An older client with muscle wasting, renal disease, and advanced cancer pain asks for stronger pain medication than immediate-release oral morphine. What is the most important consideration when recommending a pain medication change to the health care provider for this client?

1. If the narcotic dose is increased, constipation is more likely.
2. Sleeping through meals is more likely when narcotic doses are increased.
3. Extended-release oral morphine should be considered for this client.
4. A Fentanyl transdermal patch provides excellent relief for cancer-related pain.


3. Extended-release oral morphine should be considered for this client.
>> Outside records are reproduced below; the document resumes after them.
(** * Verification of the example repository: MCP server stubs and the
      text-analyzer agent skill

    The development is a shallow embedding of the JavaScript/TypeScript
    sources:

    - [Js]          string primitives the sources use (template strings,
                    [toLowerCase], global regular-expression matches over
                    character classes, decimal rendering of integers);
    - [McpServers]  the Salesforce and Google Drive stub tools;
    - [Json]        the values a call carries;
    - [TextAnalyzer] the text-analyzer skill: its analysis functions and its
                    handler with the in-handler duplicate tracker;
    - [SkillCore]   the registry / validator / deduplicator / dispatcher
                    design of the specification, which has no source file;
    - [Double]      double-precision arithmetic on quotients of counts and
                    [toFixed(1)];
    - [Fixtures]    a concrete host and test handlers, for examples;
    - [Measures]    sums, substring search and sample inputs that the
                    statements about the analyses use.

    The modules [McpFacts], [TextAnalyzerFacts] and [SkillCoreFacts] hold
    the properties; [McpStubFacts], [AnalysisFacts] and [HandlerFacts] add
    further properties of the stubs, the analysis functions and the
    handler.

    Strings are Rocq strings read as sequences of code units in the Latin-1
    range; a JavaScript object used as a record is a Rocq record, one used
    as an ordered dictionary is an association list. *)

From Stdlib Require Import String Ascii List ZArith NArith Lia Bool Arith.
From Stdlib Require Import Decimal DecimalString DecimalPos DecimalN DecimalZ.
From stdpp Require Import base option list sorting strings gmap.

Import ListNotations.
Open Scope string_scope.
Open Scope list_scope.

(* ===================================================================== *)
(** * JavaScript string primitives                                        *)
(* ===================================================================== *)

Module Js.

(** [`${n}`] for a non-negative integer [n]. *)
Definition nat_to_string (n : nat) : string :=
  NilEmpty.string_of_uint (Nat.to_uint n).

Definition N_to_string (n : N) : string :=
  NilEmpty.string_of_uint (N.to_uint n).

(** [x || d] for an optional string [x]: [undefined] and the empty string
    are the falsy strings. *)
Definition or_else (x : option string) (d : string) : string :=
  match x with
  | Some (String c s) => String c s
  | Some EmptyString => d
  | None => d
  end.

(** [Array.prototype.join]. *)
Fixpoint join (sep : string) (l : list string) : string :=
  match l with
  | [] => ""
  | [x] => x
  | x :: rest => x +:+ sep +:+ join sep rest
  end.

Definition in_range (lo hi : N) (c : ascii) : bool :=
  (lo <=? N_of_ascii c)%N && (N_of_ascii c <=? hi)%N.

Definition is_upper (c : ascii) : bool := in_range 65 90 c.
Definition is_lower (c : ascii) : bool := in_range 97 122 c.
Definition is_digit (c : ascii) : bool := in_range 48 57 c.

(** The class [\w] of a regular expression without the [u] and [i] flags:
    [A-Za-z0-9_]. *)
Definition is_word_char (c : ascii) : bool :=
  is_upper c || is_lower c || is_digit c || Ascii.eqb c "_".

(** The class [\s] restricted to the Latin-1 range: tab, line feed,
    vertical tab, form feed, carriage return, space, no-break space. *)
Definition is_space (c : ascii) : bool :=
  in_range 9 13 c || Ascii.eqb c " " || (N_of_ascii c =? 160)%N.

(** [String.prototype.toLowerCase] on one Latin-1 code unit: [A-Z] and the
    accented capitals U+00C0..U+00DE (except the multiplication sign
    U+00D7) move up by 32. *)
Definition lower_char (c : ascii) : ascii :=
  if is_upper c || (in_range 192 222 c && negb (N_of_ascii c =? 215)%N)
  then ascii_of_N (N_of_ascii c + 32)
  else c.

Fixpoint toLowerCase (s : string) : string :=
  match s with
  | EmptyString => EmptyString
  | String c s' => String (lower_char c) (toLowerCase s')
  end.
Explanation: 1. Constipation does increase with increased narcotic amounts. This is a side effect that can be aggressively prevented and is not a reason to undertreat pain.
2. First, the client may become relieved enough to enjoy eating; sleeping through meals is not guaranteed with narcotic doses. Second, the client with muscle wasting likely has very far progressed disease and malnutrition will be difficult to correct in the presence of pain, wasting, and renal failure whether pain is controlled or not.
3. Morphine is a commonly used and versatile opioid for the treatment of moderate to severe pain. Short- and long-acting formulations exist, and the drug can be delivered via many routes including oral form. The amount of immediate-release medication used can help determine the dose of extended-release morphine to prescribe.
4. Fentanyl patches work well to provide sustained pain control. However, this is not the next option for this client. A client who has lost a great deal of weight, such as occurs with muscle wasting, may not have enough tissue to correctly absorb the medication transdermally.